Fig. 1 – Potential Impact of AI on Your Business
While the benefits seem clear, when talking to some executives, they worry about losing the relationship with their customers. Service professionals develop rapport and strong relationships with their customers that help build loyalty and drive retention. Many become trusted advisors and viewed as an extension of the customer’s team. Some executives fear that they’ll lose touch with these customers and make them more vulnerable to their competitors. Maintaining the relationship with customers is a real concern. It seems clear that as AI becomes pervasive, service personnel will need to shift their focus towards relationship building and offer another layer of value beyond break-fix technical skills. Redefining the role of the service professional and helping them to develop their soft skills will be critical as the use of automation advances.
Areas AI Can Influence
Most executives who participated in the benchmark study agreed that issue triage and resolution were the areas with the greatest potential impact. The next largest impact was cited as automating customer communications, with skills matching to ensure technical issues get routed to the correct resource and scheduling optimization rounding out the list.
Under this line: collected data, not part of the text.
(** * Round accounting and the round commit of the indexer

    A shallow embedding of [accounting/accounting.go] (the accounting
    engine) and of the accounting part of [idb/postgres.go] (the round
    commit and the transaction cursor), with the properties the
    specification states about them. *)

From Stdlib Require Import ZArith.
From stdpp Require Import gmap strings list fin_maps.
From stdpp Require Import sorting pretty.

Local Open Scope Z_scope.

(** ** Machine integers

    Go's [uint64] and [int64] are integers in [Z]; every conversion and
    every arithmetic operation of the source is followed by the reduction
    the machine performs. *)

Module Int.

Definition uint64 (x : Z) : Z := x mod 2 ^ 64.

Definition int64 (x : Z) : Z := (x + 2 ^ 63) mod 2 ^ 64 - 2 ^ 63.

End Int.

(** ** Data model *)

(** [types.Address] is [[32]byte]; an address is represented by the number
    its 32 bytes spell, so the zero address is [0]. *)
Abbreviation Address := N.

Definition addrIsZero (a : Address) : bool := bool_decide (a = 0%N).

(** Modelled from the spec: [types.AssetParams] is declared in the [types]
    package, which is not part of the sources at hand.  The engine reads
    [Total] and [DefaultFrozen] and asks whether the parameters are "the
    zero value". *)
Record AssetParams := mkAssetParams {
  Total : Z;
  Decimals : Z;
  DefaultFrozen : bool;
  UnitName : string;
  AssetName : string;
  URL : string;
  MetadataHash : N;
  Manager : Address;
  Reserve : Address;
  Freeze : Address;
  Clawback : Address
}.

Definition zeroParams : AssetParams :=
  mkAssetParams 0 0 false "" "" "" 0 0 0 0 0.

#[global] Instance AssetParams_eq_dec : EqDecision AssetParams.
Proof. solve_decision. Defined.

Definition IsZero (ap : AssetParams) : bool := bool_decide (ap = zeroParams).

(** Modelled from the spec: [idb.RoundUpdates] and its row types are
    declared in a file of package [idb] that is not part of the sources at
    hand.  The fields are those the engine fills and the commit reads; the
    spec lists them as the six parts of the pending delta batch. *)
Record AssetUpdate := mkAssetUpdate {
  au_Addr : Address; au_AssetId : Z; au_Delta : Z; au_DefaultFrozen : bool
}.

Record AcfgUpdate := mkAcfgUpdate {
  cu_AssetId : Z; cu_Creator : Address; cu_Params : AssetParams
}.

Record FreezeUpdate := mkFreezeUpdate {
  fu_Addr : Address; fu_AssetId : Z; fu_Frozen : bool
}.

Record AssetClose := mkAssetClose {
  ac_CloseTo : Address; ac_AssetId : Z; ac_Sender : Address
}.

(** A nil Go map or slice is the empty map or list: the source only ever
    takes their length, ranges over them, appends, or (for the map)
    allocates before the first store. *)
Record RoundUpdates := mkRoundUpdates {
  AlgoUpdates : gmap Address Z;
  AssetUpdates : list AssetUpdate;
  AcfgUpdates : list AcfgUpdate;
  FreezeUpdates : list FreezeUpdate;
  AssetCloses : list AssetClose;
  AssetDestroys : list Z
}.

Definition noUpdates : RoundUpdates := mkRoundUpdates ∅ [] [] [] [] [].
(** A series of accesses of an enabled pair. *)
Lemma accessCalls_run (extension featureId : string)
    (d : IExtensionFeatureDescriptor) (inputs : list (Z * bool)) :
  ∀ s : Service,
  registry s !! featureId = Some d →
  disabledOf s extension featureId = Some false →
  0 ≤ sessionCountOf s extension featureId →
  let calls := accessCalls extension featureId inputs in
  let s' := run calls s in
  outcomes calls s = replicate (length inputs) (Returned (VBool true))
  ∧ registry s' = registry s
  ∧ disabledOf s' extension featureId = Some false
  ∧ totalOf s' extension featureId
    = totalOf s extension featureId + Z.of_nat (length inputs)
  ∧ sessionCountOf s' extension featureId
    = sessionCountOf s extension featureId + Z.of_nat (length inputs)
  ∧ currentOf s' extension featureId ≫= status
    = currentOf s extension featureId ≫= status
  ∧ onDidChangeEnablement s' = onDidChangeEnablement s
  ∧ onDidChangeAccessData s'
    = onDidChangeAccessData s
      ++ expectedAccessEvents extension featureId
           (totalOf s extension featureId)
           (sessionCountOf s extension featureId)
           (currentOf s extension featureId ≫= status) inputs
  ∧ (inputs ≠ [] →
     lastAccessed <$> currentOf s' extension featureId = fst <$> last inputs
     ∧ storageService s' = Json (persisted (extensionFeaturesState s'))).
Proof.
  induction inputs as [|i inputs IH]; intros s Hreg Hd Hcount calls s';
    subst calls s'.
  - cbn. rewrite app_nil_r, !Z.add_0_r. by repeat split.
  - cbn [accessCalls fmap list_fmap outcomes]. rewrite run_cons.
    cbn [exec]. rewrite bind_run.
    destruct (getAccess_enabled_step s extension featureId d i.1 i.2
                Hreg Hd Hcount)
      as (s1 & -> & Hreg1 & Hd1 & Htot1 & Hses1 & Hcur1 & Hen1 & Hacc1
          & Hsto1).
    runM. cbn [fst snd].
    destruct (IH s1) as (Hout & Hreg2 & Hd2 & Htot2 & Hses2 & Hstat2 & Hen2
                         & Hacc2 & Hlast2); [congruence|done|lia|].
    fold (accessCalls extension featureId inputs).
    rewrite Hout, Hreg2, Hd2, Htot2, Hses2, Hstat2, Hen2, Hacc2.
    rewrite Hreg1, Htot1, Hses1, Hen1, Hacc1, Hcur1.
    cbn [expectedAccessEvents length replicate mbind option_bind status].
    rewrite <- app_assoc. cbn [app].
    repeat split; try done; try lia.
    + destruct inputs as [|j inputs]; [|by destruct Hlast2 as [-> _]].
      cbn [accessCalls fmap list_fmap run foldl]. by rewrite Hcur1.
    + destruct inputs as [|j inputs]; [exact Hsto1|by destruct Hlast2].
Qed.
(** In the 4-byte branch the mask [0xF000] shifted by 18 leaves nothing for
    the first byte, and the mask [0x3F00] shifted by 12 leaves bits 13..12
    for the second. *)
Lemma utf8_4_bytes c :
  utf8_4 c = [0xF0;
              Z.lor 0x80 (Z.land (Z.shiftr c 12) 0x03);
              Z.lor 0x80 (Z.land (Z.shiftr c 6) 0x3F);
              Z.lor 0x80 (Z.land c 0x3F)].
Proof.
  unfold utf8_4. rewrite !Z.shiftr_land.
  change (61440 ≫ 18) with (Z.ones 0). change (16128 ≫ 12) with (Z.ones 2).
  change (4032 ≫ 6) with (Z.ones 6). change (2 ≪ 6) with 128.
  change 63 with (Z.ones 6). rewrite !uchar_lor_land by lia.
  change (Z.ones 0) with 0. by rewrite Z.land_0_r.
Qed.

(** ** Reads *)

Lemma byte_at_Some inp i b :
  byte_at inp i = Some b →
  0 <= i < extent inp ∧ 0 <= b < 256 ∧ ∃ x, inp !! Z.to_nat i = Some x ∧ b = uchar x.
Proof.
  unfold byte_at, vl_dat, extent. intros H.
  destruct (Z.ltb_spec i 0) as [Hi|Hi]; [discriminate|].
  destruct (inp !! Z.to_nat i) as [x|] eqn:Hx; [|discriminate].
  injection H as <-. apply lookup_lt_Some in Hx.
  repeat split; try lia; try (unfold uchar; apply Z.mod_pos_bound; lia).
  by exists x.
Qed.

Lemma byte_at_lookup inp i :
  0 <= i → byte_at inp i = uchar <$> inp !! Z.to_nat i.
Proof.
  intros Hi. unfold byte_at, vl_dat.
  destruct (Z.ltb_spec i 0); [lia|done].
Qed.

(** ** One unit *)

(** The three shapes a unit can take, read off [transcode_unit]. *)
Lemma transcode_unit_cases w inp i u :
  transcode_unit w inp i = Some u →
  (∃ b1 b2 b3, byte_at inp i = Some 0x9B ∧ byte_at inp (i + 1) = Some b1 ∧
      byte_at inp (i + 2) = Some b2 ∧ byte_at inp (i + 3) = Some b3 ∧
      u = UnitOut (i + 4) (code_point w b1 b2 b3)
                  (utf8_encode (code_point w b1 b2 b3))) ∨
  (∃ b, byte_at inp i = Some b ∧ b ≠ 0x9B ∧ Z.land b (Z.shiftl 1 7) ≠ 0 ∧
      u = UnitOut (i + 2) b (utf8_2 b)) ∨
  (∃ b, byte_at inp i = Some b ∧ b ≠ 0x9B ∧ Z.land b (Z.shiftl 1 7) = 0 ∧
      u = UnitOut (i + 1) b [b]).
Proof.
  unfold transcode_unit. intros H.
  destruct (byte_at inp i) as [b|] eqn:Hb; [|discriminate]. cbn in H.
  destruct (Z.eqb_spec b 0x9B) as [->|Hne].
  - destruct (byte_at inp (i + 1)) as [b1|]; [|discriminate].
    destruct (byte_at inp (i + 2)) as [b2|]; [|discriminate].
    destruct (byte_at inp (i + 3)) as [b3|]; [|discriminate].
    cbn in H. injection H as <-. left. by exists b1, b2, b3.
  - destruct (Z.eqb_spec (Z.land b (Z.shiftl 1 7)) 0) as [Hz|Hnz];
      cbn in H; injection H as <-.
    + right; right. by exists b.
    + right; left. by exists b.
Qed.

(** Case analysis on a defined unit [H : transcode_unit w inp i = Some u]:
    sentinel, high-bit byte, single byte, in this order. *)
Ltac unit_cases H :=
  apply transcode_unit_cases in H;
  destruct H as [(b1 & b2 & b3 & H0 & H1 & H2 & H3 & ->)
                | [(b & H0 & Hne & Hhi & ->) | (b & H0 & Hne & Hlo & ->)]].

Lemma transcode_unit_advance w inp i u :
  transcode_unit w inp i = Some u →
  next_indexT u = i + 1 ∨ next_indexT u = i + 2 ∨ next_indexT u = i + 4.
Proof. intros H. unit_cases H; cbn; auto. Qed.

(** A unit whose reads are all defined ends at most one byte past the
    memory it reads. *)
Lemma transcode_unit_bound w inp i u :
  transcode_unit w inp i = Some u →
  0 <= i < extent inp ∧ next_indexT u <= extent inp + 1.
Proof.
  intros H. unit_cases H;
    cbn; apply byte_at_Some in H0; try apply byte_at_Some in H3; lia.
Qed.

(** ** The loop *)

Lemma body_inv w inp s s' :
  body w inp s = Some s' →
  ∃ u, transcode_unit w inp (indexT s) = Some u ∧
       indexT s' = next_indexT u ∧ buffer s' = buffer s ++ written u.
Proof.
  unfold body. intros H.
  destruct (transcode_unit w inp (indexT s)) as [u|]; [|discriminate].
  cbn in H. injection H as <-. by exists u.
Qed.

Lemma body_advance w inp s s' :
  body w inp s = Some s' →
  indexT s' = indexT s + 1 ∨ indexT s' = indexT s + 2 ∨ indexT s' = indexT s + 4.
Proof.
  intros (u & Hu & -> & _)%body_inv. by apply transcode_unit_advance in Hu.
Qed.

(** One unit of fuel per unit of distance to the bound is enough. *)
Lemma while_fuel f w maxT inp s :
  maxT - indexT s <= Z.of_nat f → while f w maxT inp s ≠ OutOfFuel.
Proof.
  revert s. induction f as [|f IH]; intros s Hf; cbn [while].
  - destruct (Z.ltb_spec (indexT s) maxT); [lia|done].
  - destruct (Z.ltb_spec (indexT s) maxT); [|done].
    destruct (body w inp s) as [s'|] eqn:Hb; [|done].
    apply IH. apply body_advance in Hb. lia.
Qed.

(** More fuel does not change a result. *)
Lemma while_fuel_mono f g w maxT inp s :
  while f w maxT inp s ≠ OutOfFuel →
  while (f + g) w maxT inp s = while f w maxT inp s.
Proof.
  revert s. induction f as [|f IH]; intros s; cbn [while].
  - destruct (Z.ltb_spec (indexT s) maxT); [done|].
    destruct g; cbn [Nat.add while];
      by destruct (Z.ltb_spec (indexT s) maxT); [lia|].
  - cbn [Nat.add while].
    destruct (Z.ltb_spec (indexT s) maxT); [|done].
    destruct (body w inp s) as [s'|]; [|done]. apply IH.
Qed.

(** Where the loop stops: at the bound or up to three bytes past it. *)
Lemma while_Done f w maxT inp s s' :
  while f w maxT inp s = Done s' →
  maxT <= indexT s' ∧
  (indexT s' = indexT s ∨ indexT s < indexT s' <= maxT + 3).
Proof.
  revert s. induction f as [|f IH]; intros s; cbn [while].
  - destruct (Z.ltb_spec (indexT s) maxT); [done|].
    intros [= <-]. lia.
  - destruct (Z.ltb_spec (indexT s) maxT).
    + destruct (body w inp s) as [s1|] eqn:Hb; [|done].
      intros Hw. apply IH in Hw. apply body_advance in Hb. lia.
    + intros [= <-]. lia.
Qed.
(** X13: End to end: an agent is connected on link [l] with its socket open, and
    [send] never throws.  The operator clicks any sequence of the two
    buttons; the frames the control process sends on [l] are delivered to
    the agent in order.  Then the agent's [recording] flag ends as the last
    click says: set after Start, cleared after Stop. *)
Theorem last_click_decides_recording ws d hub_evs clicks b a c l :
  let h := Hub.run ws Hub.init hub_evs in
  let h' := Hub.run ws h (Preload.click <$> clicks ++ [b]) in
  let frames := Agent.Text <$> drop (length (Hub.frames_to l (Hub.calls h)))
                                 (Hub.frames_to l (Hub.calls h')) in
  (∀ l o x, ws l o x = Hub.Returned) →
  l < length (Hub.sockets h) →
  Agent.ready_of c a = Some Agent.OPEN →
  Agent.rec_of c (Agent.run d a (Agent.WsMessage c <$> frames))
  = Some (match b with Preload.btnStart => true | Preload.btnStop => false end).
Proof.
  intros h h' frames Hws Hl Hr. unfold frames, h'.
  rewrite (HubFacts.frames_to_run ws _ h l Hws); [|by apply HubFacts.clients_run|done].
  rewrite drop_app_length, commands_of_clicks.
  rewrite (run_messages d a c _ Hr), !fmap_app.
  change (Agent.Text <$> (Preload.command <$> [b]))
    with [Agent.Text (Preload.command b)].
  rewrite rec_of_after_frames.
  - by destruct b.
  - unfold Agent.ready_of in Hr. apply lookup_lt_is_Some.
    by destruct (Agent.conns a !! c).
Qed.

Lemma last_click_decides_recording_witness :
  Agent.rec_of 0
    (Agent.run Agent.all_delivered
       (Agent.run Agent.all_delivered Agent.init [Agent.WsOpen 0])
       (Agent.WsMessage 0 <$>
          (Agent.Text <$>
             drop (length (Hub.frames_to 0
                             (Hub.calls (Hub.run Hub.always_returns Hub.init
                                           [Hub.Connection; Hub.IpcStop]))))
                  (Hub.frames_to 0
                     (Hub.calls
                        (Hub.run Hub.always_returns
                           (Hub.run Hub.always_returns Hub.init
                              [Hub.Connection; Hub.IpcStop])
                           (Preload.click <$> [Preload.btnStop; Preload.btnStart]
                                          ++ [Preload.btnStart])))))))
  = Some true.
Proof.
  refine (last_click_decides_recording Hub.always_returns Agent.all_delivered
            [Hub.Connection; Hub.IpcStop] [Preload.btnStop; Preload.btnStart]
            Preload.btnStart (Agent.run Agent.all_delivered Agent.init [Agent.WsOpen 0])
            0 0 _ _ _).
  - reflexivity.
  - simpl. lia.
  - reflexivity.
Defined.

End SessionFacts.
(** * kanaval: validators for the kana analysis-state container

    A shallow embedding of the validators in [inst/include/kanaval]
    ([inputs.hpp], [pca.hpp], [combine_embeddings.hpp],
    [custom_selections.hpp]) over a small model of an HDF5 container,
    followed by the properties of the validators. *)

From Stdlib Require Import ZArith String DecimalString Lia.
From stdpp Require Import gmap strings list.

Local Open Scope Z_scope.
Set Warnings "-register-all".

(** ** The container *)

(** [H5T_class_t], restricted to the three classes the validators ask for. *)
Inductive H5T_class_t := H5T_INTEGER | H5T_FLOAT | H5T_STRING.

Global Instance H5T_class_t_eq_dec : EqDecision H5T_class_t.
Proof. solve_decision. Defined.

(** The elements of a dataset.  Floating-point payloads are never read by
    the validators, only their class and extent are. *)
Inductive Payload :=
| Integers (vals : list Z)
| Floats
| Strings (vals : list string).

(** An [H5::DataSet]: the dimensions of its dataspace (the empty list for a
    scalar), which are unsigned, and its elements in row-major order. *)
Record DataSet := mkDataSet { ds_dims : list N; ds_data : Payload }.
Fig 2 – Where AI can Have Biggest Impact
One of the issues that will affect how AI is leveraged for service will be the deployment of IoT. Modern IoT can enable enhanced remote monitoring and allow systems to automatically conduct troubleshooting diagnosis and predictive analysis on system usage & performance data. IoT provides the data stream for the artificial intelligence systems to analyze. While companies are working hard to deploy IoT capabilities into their systems, they will need to accelerate this effort and either retrofit or replace legacy systems to gain the full benefit of these complementary technologies.
Current Adoption
When asked about their plans for implementing AI, a surprisingly high number of executives (53%) said they don’t currently have any capabilities in place and have no plans to implement them. Another 33% said they don’t have any capability but are planning to implement it in the future. Only 10% said they have some form of AI in place that it adding value to the service experience. So, while hype abounds, it’s still early in the cycle, with very few having actually adopted this new technology.
Fig 3 – Current Use of AI
While 53% of executives have no plans for adopting AI, automation vendors are working hard include it in their systems. These capabilities will creep into service organizations via case management, knowledge base, remote monitoring and other service enablement systems.
As AI infiltration progresses, the question will be how quickly service organizations adopt these new capabilities. As we said earlier, AI is coming and is in fact around the corner, but it’s not here yet. Service executives must start thinking now about how their services will be delivered in the near future. Leveraging their teams to ensure strong customer relationships in an increasingly automated world will be critical.